# Given records:
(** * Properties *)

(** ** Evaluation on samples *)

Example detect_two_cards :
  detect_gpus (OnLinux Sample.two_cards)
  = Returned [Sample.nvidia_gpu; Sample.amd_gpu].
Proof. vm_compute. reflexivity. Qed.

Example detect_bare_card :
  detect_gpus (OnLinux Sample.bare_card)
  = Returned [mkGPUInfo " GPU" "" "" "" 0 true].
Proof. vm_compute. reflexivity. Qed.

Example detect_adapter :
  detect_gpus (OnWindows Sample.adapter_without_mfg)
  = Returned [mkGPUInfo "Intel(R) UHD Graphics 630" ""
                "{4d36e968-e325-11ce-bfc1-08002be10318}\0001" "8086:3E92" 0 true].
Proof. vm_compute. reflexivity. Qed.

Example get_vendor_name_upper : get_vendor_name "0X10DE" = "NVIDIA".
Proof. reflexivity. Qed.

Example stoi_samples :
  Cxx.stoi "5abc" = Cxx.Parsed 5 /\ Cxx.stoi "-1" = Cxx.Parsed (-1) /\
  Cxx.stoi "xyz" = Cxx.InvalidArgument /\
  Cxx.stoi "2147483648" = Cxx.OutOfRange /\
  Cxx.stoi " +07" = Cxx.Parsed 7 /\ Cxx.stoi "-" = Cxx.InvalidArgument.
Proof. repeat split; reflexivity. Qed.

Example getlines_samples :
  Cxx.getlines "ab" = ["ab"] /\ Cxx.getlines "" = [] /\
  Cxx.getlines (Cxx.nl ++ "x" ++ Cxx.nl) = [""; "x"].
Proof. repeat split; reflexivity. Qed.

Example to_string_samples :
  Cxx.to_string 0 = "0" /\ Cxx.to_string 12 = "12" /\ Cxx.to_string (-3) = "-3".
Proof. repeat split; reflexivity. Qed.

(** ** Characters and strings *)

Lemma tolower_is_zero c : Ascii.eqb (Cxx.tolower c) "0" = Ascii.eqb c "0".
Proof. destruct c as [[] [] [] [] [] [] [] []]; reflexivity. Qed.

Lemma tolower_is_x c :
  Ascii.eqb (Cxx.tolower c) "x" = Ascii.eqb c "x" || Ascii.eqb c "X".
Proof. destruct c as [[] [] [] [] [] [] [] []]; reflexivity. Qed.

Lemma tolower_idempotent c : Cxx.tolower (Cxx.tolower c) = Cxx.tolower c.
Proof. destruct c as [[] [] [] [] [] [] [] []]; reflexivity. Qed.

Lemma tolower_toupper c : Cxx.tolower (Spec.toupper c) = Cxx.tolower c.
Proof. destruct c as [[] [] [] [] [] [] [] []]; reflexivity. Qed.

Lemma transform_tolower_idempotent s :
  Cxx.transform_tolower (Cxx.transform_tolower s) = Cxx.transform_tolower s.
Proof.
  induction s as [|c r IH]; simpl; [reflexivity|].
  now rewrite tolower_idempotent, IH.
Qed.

--

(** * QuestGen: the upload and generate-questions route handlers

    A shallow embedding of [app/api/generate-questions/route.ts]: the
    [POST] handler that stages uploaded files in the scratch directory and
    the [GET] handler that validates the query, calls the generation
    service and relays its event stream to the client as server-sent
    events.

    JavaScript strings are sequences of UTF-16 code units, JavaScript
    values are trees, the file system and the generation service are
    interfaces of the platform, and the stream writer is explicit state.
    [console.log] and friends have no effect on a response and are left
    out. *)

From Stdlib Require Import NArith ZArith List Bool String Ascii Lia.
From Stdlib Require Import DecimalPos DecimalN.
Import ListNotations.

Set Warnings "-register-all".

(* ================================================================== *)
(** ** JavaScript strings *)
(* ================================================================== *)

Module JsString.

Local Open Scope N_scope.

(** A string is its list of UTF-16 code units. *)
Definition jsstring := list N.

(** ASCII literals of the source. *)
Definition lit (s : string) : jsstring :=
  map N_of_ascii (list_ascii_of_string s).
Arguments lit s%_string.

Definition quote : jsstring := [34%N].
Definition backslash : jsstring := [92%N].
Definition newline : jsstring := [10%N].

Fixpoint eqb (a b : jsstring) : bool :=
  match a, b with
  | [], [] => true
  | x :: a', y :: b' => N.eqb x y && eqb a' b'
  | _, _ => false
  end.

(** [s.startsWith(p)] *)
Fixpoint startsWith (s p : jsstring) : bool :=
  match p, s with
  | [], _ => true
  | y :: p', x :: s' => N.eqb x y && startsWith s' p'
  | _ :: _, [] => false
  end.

---

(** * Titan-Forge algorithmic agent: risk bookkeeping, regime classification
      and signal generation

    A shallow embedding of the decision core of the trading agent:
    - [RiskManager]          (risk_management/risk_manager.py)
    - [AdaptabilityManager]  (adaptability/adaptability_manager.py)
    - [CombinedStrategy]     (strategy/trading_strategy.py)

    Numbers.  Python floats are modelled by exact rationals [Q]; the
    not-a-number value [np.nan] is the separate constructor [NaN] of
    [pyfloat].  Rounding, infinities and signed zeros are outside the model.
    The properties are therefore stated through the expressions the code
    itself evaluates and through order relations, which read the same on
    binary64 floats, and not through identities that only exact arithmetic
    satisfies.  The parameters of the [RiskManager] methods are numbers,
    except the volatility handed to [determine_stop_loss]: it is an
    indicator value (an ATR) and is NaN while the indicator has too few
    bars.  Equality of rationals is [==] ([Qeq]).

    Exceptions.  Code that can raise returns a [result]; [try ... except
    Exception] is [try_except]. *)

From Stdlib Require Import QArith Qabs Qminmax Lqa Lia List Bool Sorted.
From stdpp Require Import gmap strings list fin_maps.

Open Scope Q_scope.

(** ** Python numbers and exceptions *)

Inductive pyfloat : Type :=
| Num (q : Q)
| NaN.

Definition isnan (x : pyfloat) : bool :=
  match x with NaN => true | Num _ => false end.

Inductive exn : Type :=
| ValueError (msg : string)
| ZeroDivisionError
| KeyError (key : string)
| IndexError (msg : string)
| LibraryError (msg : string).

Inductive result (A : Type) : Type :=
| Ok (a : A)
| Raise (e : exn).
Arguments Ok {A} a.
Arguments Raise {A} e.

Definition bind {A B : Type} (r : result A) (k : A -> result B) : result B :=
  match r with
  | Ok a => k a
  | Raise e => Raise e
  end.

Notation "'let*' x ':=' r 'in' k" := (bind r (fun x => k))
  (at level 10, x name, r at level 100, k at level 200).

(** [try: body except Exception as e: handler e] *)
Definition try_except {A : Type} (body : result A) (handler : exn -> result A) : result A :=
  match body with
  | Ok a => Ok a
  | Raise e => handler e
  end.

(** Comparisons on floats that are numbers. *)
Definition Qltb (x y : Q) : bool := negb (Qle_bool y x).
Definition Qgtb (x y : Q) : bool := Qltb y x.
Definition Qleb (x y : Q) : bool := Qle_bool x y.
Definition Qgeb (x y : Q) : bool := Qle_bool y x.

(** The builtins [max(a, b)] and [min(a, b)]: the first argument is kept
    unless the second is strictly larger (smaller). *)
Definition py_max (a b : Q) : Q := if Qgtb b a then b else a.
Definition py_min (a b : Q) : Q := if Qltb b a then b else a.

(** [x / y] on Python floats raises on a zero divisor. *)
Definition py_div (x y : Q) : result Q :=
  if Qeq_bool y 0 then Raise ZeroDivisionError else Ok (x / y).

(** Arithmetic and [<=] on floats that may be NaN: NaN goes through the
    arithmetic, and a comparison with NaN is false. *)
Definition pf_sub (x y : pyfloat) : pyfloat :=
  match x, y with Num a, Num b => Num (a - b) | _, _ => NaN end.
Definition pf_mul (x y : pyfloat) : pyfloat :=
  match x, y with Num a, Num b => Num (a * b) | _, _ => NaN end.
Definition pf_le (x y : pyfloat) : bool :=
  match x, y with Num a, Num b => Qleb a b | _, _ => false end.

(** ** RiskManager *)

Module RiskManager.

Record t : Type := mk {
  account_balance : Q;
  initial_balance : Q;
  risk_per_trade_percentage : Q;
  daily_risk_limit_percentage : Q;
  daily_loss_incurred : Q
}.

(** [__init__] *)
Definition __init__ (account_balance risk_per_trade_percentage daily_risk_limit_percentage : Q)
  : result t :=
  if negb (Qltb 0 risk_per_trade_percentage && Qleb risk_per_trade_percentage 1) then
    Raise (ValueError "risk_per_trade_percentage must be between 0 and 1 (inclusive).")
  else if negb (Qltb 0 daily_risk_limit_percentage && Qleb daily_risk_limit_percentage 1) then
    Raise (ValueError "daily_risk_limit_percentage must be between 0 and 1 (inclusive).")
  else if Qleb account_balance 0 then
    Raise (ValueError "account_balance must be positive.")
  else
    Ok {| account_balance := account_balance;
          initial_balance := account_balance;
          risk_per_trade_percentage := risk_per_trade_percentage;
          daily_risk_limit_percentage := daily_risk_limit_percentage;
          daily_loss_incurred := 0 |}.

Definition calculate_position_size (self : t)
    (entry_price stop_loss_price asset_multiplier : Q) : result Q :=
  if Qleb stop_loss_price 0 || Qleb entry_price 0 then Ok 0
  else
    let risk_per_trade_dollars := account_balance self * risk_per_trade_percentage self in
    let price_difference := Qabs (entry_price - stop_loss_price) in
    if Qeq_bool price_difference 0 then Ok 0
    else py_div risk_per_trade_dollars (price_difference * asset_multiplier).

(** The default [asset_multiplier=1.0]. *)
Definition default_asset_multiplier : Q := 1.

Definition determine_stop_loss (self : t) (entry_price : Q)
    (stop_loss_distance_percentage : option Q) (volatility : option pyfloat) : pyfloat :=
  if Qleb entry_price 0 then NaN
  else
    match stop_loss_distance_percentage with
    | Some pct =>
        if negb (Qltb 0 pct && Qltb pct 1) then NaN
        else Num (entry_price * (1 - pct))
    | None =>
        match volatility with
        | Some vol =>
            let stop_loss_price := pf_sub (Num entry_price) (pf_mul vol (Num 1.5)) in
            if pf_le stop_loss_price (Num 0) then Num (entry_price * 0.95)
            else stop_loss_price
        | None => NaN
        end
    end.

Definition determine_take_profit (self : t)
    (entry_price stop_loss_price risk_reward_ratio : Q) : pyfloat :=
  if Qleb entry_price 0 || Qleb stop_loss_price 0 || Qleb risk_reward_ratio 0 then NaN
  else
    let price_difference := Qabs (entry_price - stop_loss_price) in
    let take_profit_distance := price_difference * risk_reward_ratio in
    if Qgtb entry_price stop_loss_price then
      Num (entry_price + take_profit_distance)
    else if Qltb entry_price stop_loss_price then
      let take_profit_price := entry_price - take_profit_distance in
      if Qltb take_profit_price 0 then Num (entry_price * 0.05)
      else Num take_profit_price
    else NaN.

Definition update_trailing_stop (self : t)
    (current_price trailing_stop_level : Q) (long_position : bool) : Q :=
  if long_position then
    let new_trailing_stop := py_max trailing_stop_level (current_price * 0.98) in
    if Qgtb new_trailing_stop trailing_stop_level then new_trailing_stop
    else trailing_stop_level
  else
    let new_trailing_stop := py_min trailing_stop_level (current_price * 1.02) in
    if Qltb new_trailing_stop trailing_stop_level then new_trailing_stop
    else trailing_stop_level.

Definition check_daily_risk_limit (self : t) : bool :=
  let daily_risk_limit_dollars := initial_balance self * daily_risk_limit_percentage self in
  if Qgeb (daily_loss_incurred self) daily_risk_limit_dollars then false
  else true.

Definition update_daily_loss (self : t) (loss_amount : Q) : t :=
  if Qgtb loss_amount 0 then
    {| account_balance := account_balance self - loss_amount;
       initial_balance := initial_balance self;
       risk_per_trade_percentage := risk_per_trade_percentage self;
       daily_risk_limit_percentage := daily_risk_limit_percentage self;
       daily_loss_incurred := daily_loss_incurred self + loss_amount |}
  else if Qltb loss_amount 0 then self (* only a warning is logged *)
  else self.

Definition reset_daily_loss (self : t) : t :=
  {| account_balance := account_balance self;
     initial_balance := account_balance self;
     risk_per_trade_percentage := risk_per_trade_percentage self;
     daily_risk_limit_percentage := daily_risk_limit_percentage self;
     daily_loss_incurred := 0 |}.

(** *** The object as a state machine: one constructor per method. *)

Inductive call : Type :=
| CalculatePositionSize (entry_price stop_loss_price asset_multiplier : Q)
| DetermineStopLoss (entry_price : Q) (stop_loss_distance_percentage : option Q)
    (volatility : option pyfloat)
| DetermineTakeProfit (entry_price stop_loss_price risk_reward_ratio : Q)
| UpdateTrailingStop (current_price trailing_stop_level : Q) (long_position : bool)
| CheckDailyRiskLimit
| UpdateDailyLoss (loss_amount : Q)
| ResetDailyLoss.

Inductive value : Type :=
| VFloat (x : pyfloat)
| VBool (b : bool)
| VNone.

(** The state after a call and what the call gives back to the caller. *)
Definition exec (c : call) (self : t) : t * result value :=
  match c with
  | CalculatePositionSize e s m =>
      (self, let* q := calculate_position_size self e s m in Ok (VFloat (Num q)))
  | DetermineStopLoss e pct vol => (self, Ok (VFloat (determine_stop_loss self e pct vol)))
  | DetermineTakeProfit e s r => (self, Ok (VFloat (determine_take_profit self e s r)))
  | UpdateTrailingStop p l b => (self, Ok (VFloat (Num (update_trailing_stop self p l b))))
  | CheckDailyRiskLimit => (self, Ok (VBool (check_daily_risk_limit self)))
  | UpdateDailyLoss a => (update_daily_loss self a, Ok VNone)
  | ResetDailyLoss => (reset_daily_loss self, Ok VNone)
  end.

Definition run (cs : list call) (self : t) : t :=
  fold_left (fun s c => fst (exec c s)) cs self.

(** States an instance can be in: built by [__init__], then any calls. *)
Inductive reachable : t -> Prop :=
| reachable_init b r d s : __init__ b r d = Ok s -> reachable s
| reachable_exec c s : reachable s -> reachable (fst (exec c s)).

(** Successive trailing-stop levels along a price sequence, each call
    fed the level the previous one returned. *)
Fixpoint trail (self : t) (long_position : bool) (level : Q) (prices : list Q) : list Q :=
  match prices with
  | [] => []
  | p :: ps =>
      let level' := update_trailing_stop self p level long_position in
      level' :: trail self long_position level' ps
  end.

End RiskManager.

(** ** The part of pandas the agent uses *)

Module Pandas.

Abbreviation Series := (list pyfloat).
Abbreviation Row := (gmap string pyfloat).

# Task statement:
Please transcribe only the lines in the records above running from the line that has "is [==] ([Qeq])." through the line that has "From Stdlib Require Import QArith", both included, exactly as they appear.

# The answer:
    bars.  Equality of rationals is [==] ([Qeq]).

    Exceptions.  Code that can raise returns a [result]; [try ... except
    Exception] is [try_except]. *)

From Stdlib Require Import QArith Qabs Qminmax Lqa Lia List Bool Sorted.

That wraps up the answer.